La pellicola è costruita su una base narrativa controrta e intricata e la vicenda prenderà una piega sinistra ed inspiegabile nei momenti successivi alla morte di un paziente completamente ustionato e misteriosamente caduto dal letto. Il vero incubo, però, è preannunciato da una barella lasciata dall'ambulanza nell'atrio del pronto soccorso, che trasporta un individuo il cui corpo si sta letteralmente liquefando in una viscida poltiglia verde. Sconvolti, i medici vengono convinti da un collega ad accettare il malato ed analizzare il caso. Contravvenire all'etica professionale per il proprio tornaconto, provocando e occultando il decesso di un paziente, avrà delle ripercussioni inimmaginabili su un medico, ed i sensi di colpa cominceranno a divorarlo dall'interno, esattamente come il virus misterioso. Degna di nota la prova attoriale del cast nonchè la caratterizzazione dei personaggi, fondamentale per lo sviluppo della storia: il dottore cinico, l'infermiera alle prime armi, la capo sala onesta, la vecchia paziente fuori di testa che parla con gli specchi e così via. In un'atmosfera surreale e claustrofobica, il morbo inizia in qualche modo a dilagare, insinuandosi nella mente dei presenti e alterando irreversibilmente il loro stato psico-fisico: non rispondendo più delle proprie azioni gli “infetti” cominciano a compiere atti di violenza contro sè stessi e contro gli altri. Ma il macabro spettacolo a cui assistono i superstiti è reale o è frutto di un'allucinazione? Infatti diversi eventi criptici ed apparentemente incomprensibili ci fanno spesso dubitare, ma nonostante il marasma generale ed i numerosi punti di domanda, la pellicola scorre via piacevolmente e riesce a carpire in pieno l'attenzione dello spettatore, sempre più
coinvolto nel vortice di caos e delirio. Ben realizzate anche le scene più sanguinose dove, ovviamente, il colore predominante non è il rosso ma il verde. In un crescendo di follia allo stato puro, tra blob verdi e pseudo fantasmi impazziti, si arriva all'inaspettato epilogo che ci offre un'esaustiva e sconvolgente chiave di lettura, senza però sciogliere del tutto i nodi.
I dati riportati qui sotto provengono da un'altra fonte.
Lemma sorted_unique l l' : StronglySorted (λ a b, comes_after b a = true) l → StronglySorted (λ a b, comes_after b a = true) l' → l ≡ₚ l' → l = l'.
Proof.
  intros Hs1 Hs2 Hp. apply (StronglySorted_unique_strong (λ a b, comes_after b a = true)); [|done..].
  intros a b _ _ Hab Hba. apply after_asym in Hab. congruence.
Qed.

Context (db : BlobDB) (u : string).
Notation rows := (claimed_blobs db u).
Notation L := (ListMetadata db u).

Lemma elem_rows b : b ∈ rows ↔ ∃ r, blobs db !! B_SHA256 b = Some r ∧ hasClaim db (B_SHA256 b) u = true ∧ b = mkBlob (B_SHA256 b) (br_size r) (br_type r) u (br_uploaded r).
Proof.
  unfold claimed_blobs. rewrite list_elem_of_omap. split.
  - intros ([sha r] & Hin & E). cbn in E. apply elem_of_map_to_list in Hin. destruct (hasClaim db sha u) eqn:Ec; [|done]. injection E as <-. cbn. by exists r.
  - intros (r & Hr & Hc & E). exists (B_SHA256 b, r). split; [by apply elem_of_map_to_list|]. cbn. by rewrite Hc, <-E.
Qed.

Lemma rows_key a b : a ∈ rows → b ∈ rows → B_SHA256 a = B_SHA256 b → a = b.
Proof. rewrite !elem_rows. intros (r & Hr & _ & Ea) (s & Hs & _ & Eb) E. rewrite Ea, Eb. rewrite E in Hr |- *. congruence. Qed.

Lemma rows_NoDup : NoDup rows.
Proof.
  unfold claimed_blobs. pose proof (NoDup_fst_map_to_list (blobs db)) as Hn. revert Hn. generalize (map_to_list (blobs db)). induction l as [|[sha r] l IH]; [constructor|].
  cbn [fmap list_fmap]. intros [Hx Hn]%NoDup_cons. cbn. destruct (hasClaim db sha u); [|by apply IH]. apply NoDup_cons. split; [|by apply IH].
  intros ([s r'] & Hin & E)%list_elem_of_omap. cbn in E. destruct (hasClaim db s u); [|done]. injection E as -> _ _ _. apply Hx. apply list_elem_of_fmap. by exists (sha, r').
Qed.


Lemma listing_sorted : StronglySorted (λ a b, comes_after b a = true) L.
Proof. apply sort_rows; [apply rows_NoDup|apply rows_key]. Qed.

Lemma filter_perm (p : Blob → bool) l l' : l ≡ₚ l' → List.filter p l ≡ₚ List.filter p l'.
Proof. induction 1; cbn; repeat case_match; try constructor; try done; by etransitivity. Qed.

Lemma rows_after c : sort_by blob_leb (List.filter (λ b, comes_after b c) rows) = List.filter (λ b, comes_after b c) L.
Proof.
  apply sorted_unique.
  - apply sort_rows; [eapply sublist_NoDup; [apply rows_NoDup|apply lfilter_sublist]|]. intros a b [Ha _]%elem_of_lfilter [Hb _]%elem_of_lfilter. by apply rows_key.
  - generalize listing_sorted. generalize L. intros l. induction 1 as [|a l Hl IH Hall]; cbn; [constructor|]. case_match; [|done]. constructor; [done|].
    rewrite Forall_forall in Hall |- *. intros b [Hb _]%elem_of_lfilter. by apply Hall.
  - rewrite sort_by_perm. apply filter_perm. unfold ListMetadata. by rewrite sort_by_perm.
Qed.

Definition page_of (n : nat) (l : list Blob) : list Blob * string := (take n l, if decide (n < List.length l)%nat then match l !! (n - 1)%nat with Some b => B_SHA256 b | None => "" end else "").

Lemma page_limit_pos limit : 1 ≤ page_limit limit ≤ 100.
Proof. unfold page_limit. destruct (Z.ltb_spec limit 1); cbn; [lia|]. destruct (Z.ltb_spec 100 limit); lia. Qed.

Lemma page_limits limit (l : list Blob) (sel : list Blob) : sel = l → let n := page_limit limit in
  (let entries := take (Z.to_nat n + 1) sel in
   if n <? Z.of_nat (List.length entries)
   then Ok (take (Z.to_nat n) entries, match entries !! (Z.to_nat n - 1)%nat with Some b => B_SHA256 b | None => "" end)
   else Ok (entries, "")) = Ok (page_of (Z.to_nat n) l).
Proof.
  intros -> n. cbv zeta. pose proof (page_limit_pos limit) as Hn. fold n in Hn. unfold page_of. rewrite length_take.
  destruct (decide (Z.to_nat n < List.length l)%nat) as [Hl|Hl].
  - rewrite (proj2 (Z.ltb_lt _ _)) by lia. rewrite take_take, lookup_take_lt by lia. by rewrite Nat.min_l by lia.
  - rewrite (proj2 (Z.ltb_ge _ _)) by lia. by rewrite !take_ge by lia.
Qed.

Lemma ListPage_first limit : ListPage db u limit "" = Ok (page_of (Z.to_nat (page_limit limit)) L).
Proof. unfold ListPage. cbn [String.eqb]. apply (page_limits limit L). done. Qed.

Lemma ListPage_next limit pre c l : KeysOK db → L = pre ++ c :: l → ListPage db u limit (B_SHA256 c) = Ok (page_of (Z.to_nat (page_limit limit)) l).
Proof.
  intros HK EL. assert (c ∈ rows) as Hc by (rewrite <-(sort_by_perm blob_leb rows); change (c ∈ L); rewrite EL; set_solver).
  apply elem_rows in Hc as (r & Hr & Hcl & Ec). destruct (keys_rows db HK _ r Hr) as [(a & b & t & Es & _)%sha_first _].
  unfold ListPage. rewrite (proj2 (String.eqb_neq _ _)) by (rewrite Es; discriminate). rewrite Hr, Hcl.
  apply (page_limits limit l). transitivity (sort_by blob_leb (List.filter (λ b, comes_after b c) rows)).
  - f_equal. apply List.filter_ext. intros x. unfold comes_after. assert (B_Uploaded c = br_uploaded r) as -> by by rewrite Ec. done.
  - rewrite rows_after, EL. apply sorted_suffix. rewrite <-EL. apply listing_sorted.
Qed.

Lemma paged_cons n page pages l : (0 < n)%nat → List.length page = n → l ≠ [] → paged n pages l → paged n (page :: pages) (page ++ l).
Proof.
  intros Hn Hp Hl (full & last & -> & <- & Hf & Hlast & Hne). exists (page :: full), last. split_and!; [done|done|by constructor|done|].
  intros _ ->. destruct full; [done|]. by specialize (Hne ltac:(done)).
Qed.

Lemma walk_suffix limit (HK : KeysOK db) fuel pre l cursor :
  L = pre ++ l → (List.length l < fuel)%nat → (cursor = "" ∧ pre = []) ∨ (∃ pre' c, pre = pre' ++ [c] ∧ cursor = B_SHA256 c) →
  ∃ pages, walk_pages fuel db u limit cursor = Some pages ∧ paged (Z.to_nat (page_limit limit)) pages l.
Proof.
  revert pre l cursor. induction fuel as [|fuel IH]; intros pre l cursor EL Hf Hc; [lia|]. cbn [walk_pages]. set (n := Z.to_nat (page_limit limit)) in *.
  pose proof (page_limit_pos limit) as Hn.
  assert (ListPage db u limit cursor = Ok (page_of n l)) as ->.
  { destruct Hc as [[-> ->]|(pre' & c & -> & ->)]; [cbn in EL; rewrite <-EL; apply ListPage_first|]. apply (ListPage_next limit pre' c l HK). by rewrite EL, <-app_assoc. }
  unfold page_of. destruct (decide (n < List.length l)%nat) as [Hl|Hl].
  2: { exists [take n l]. cbn [String.eqb]. split; [done|]. rewrite take_ge by lia. exists [], l. cbn. rewrite app_nil_r. by split_and!; [..|lia|]. }
  destruct (lookup_lt_is_Some_2 l (n - 1)%nat) as [b Hb]; [lia|]. rewrite Hb.
  assert (take n l = take (n - 1) l ++ [b]) as Et by (replace n with (S (n - 1)) at 1 by lia; by apply take_S_r).
  assert (b ∈ rows) as Hbr by (rewrite <-(sort_by_perm blob_leb rows); change (b ∈ L); rewrite EL; apply elem_of_app; right; by eapply list_elem_of_lookup_2).
  apply elem_rows in Hbr as (r & Hr & _). destruct (keys_rows db HK _ r Hr) as [(x & y & t & Es & _)%sha_first _].
  rewrite (proj2 (String.eqb_neq _ _)) by (rewrite Es; discriminate). destruct (IH (pre ++ take n l) (drop n l) (B_SHA256 b)) as (pages & -> & Hp).
  - by rewrite <-app_assoc, take_drop.
  - rewrite length_drop. lia.
  - right. exists (pre ++ take (n - 1) l), b. by rewrite Et, app_assoc.
  - exists (take n l :: pages). split; [done|]. rewrite <-(take_drop n l) at 2. apply paged_cons; [lia|rewrite length_take; lia| |done].
    intros E%(f_equal List.length). rewrite length_drop in E. cbn in E. lia.
Qed.
End Paging.

(** C39: over well-formed tables, a client that follows the cursors of
    ListPage from the start gets the whole listing of an uploader, each blob once
    and newest first, whatever the page size, and comes to a page without a
    cursor: every page before it is full, with as many blobs as the limit allows,
    and it is not empty unless it is the only one. So there are as many pages as
    the listing fills, and no more requests than one beyond the number of its
    blobs are ever needed. *)
Theorem walk_pages_complete `{GoUnicode} `{GoSniff} db u limit fuel :
  KeysOK db → (List.length (ListMetadata db u) < fuel)%nat →
  ∃ pages, walk_pages fuel db u limit "" = Some pages ∧ paged (Z.to_nat (page_limit limit)) pages (ListMetadata db u).
Proof. intros HK Hf. apply (walk_suffix db u limit HK fuel [] (ListMetadata db u)); [done|done|by left]. Qed.

(** ** The store *)

Section Store.
Context {Tdy : Tidy} `{GoUnicode} `{GoSniff} `{GoMime}.
Notation any_limits := (λ _ : Limits, True).

Lemma runs_inv : (∀ r, reachable any_limits r → RInv (λ _, True) r) ∧ (∀ d, crashed any_limits d → CJ (λ _, True) d).
Proof. exact (runs_ok any_limits (λ _, True) (λ L _, carried_true L) (mkLimits 0 0) I I). Qed.

Lemma reachable_inv r : reachable any_limits r → Inv (r_disk r).
Proof. intros Hr. by apply (proj1 runs_inv). Qed.

Lemma lookup_blob_row db sha entry : lookup_blob db sha = Some entry → is_Some (blobs db !! sha).
Proof. unfold lookup_blob. destruct (blobs db !! sha); [by eexists|done]. Qed.

(** A blob that may be read is answered with the file of its name. *)
Lemma get_answers d : CInv d → ∀ sha entry, lookup_blob (d_db d) sha = Some entry → blocked (d_db d) sha = false →
  Get sha d = match d_files d !! sha with Some content => Ok (entry, content) | None => Err "no such file or directory" end ∧ shaPattern sha = true.
Proof.
  intros HC sha entry El Hb. destruct (lookup_blob_row _ _ _ El) as [r Hr]. destruct (keys_rows _ (ci_keys d HC) _ r Hr) as [Hs _]. split; [|done].
  unfold Get. by rewrite Hs, El, Hb.
Qed.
Un mix ottimamente realizzato tra ghost story ed horror ospedaliero alla “The Kingdom”, dove il fulcro è uno solo: la mente umana e i suoi misteri, l'effetto dei sensi di colpa sulla salute mentale, la difficoltà nel trattare un malato terminale e la consapevolezza di una scelta che non per tutti sarà la più giusta. Una pellicola assolutamente consigliata agli appassionati del weird con gli occhi a mandorla ma anche a chi ha voglia di godersi uno spettacolo made in Japan un po' diverso dal solito.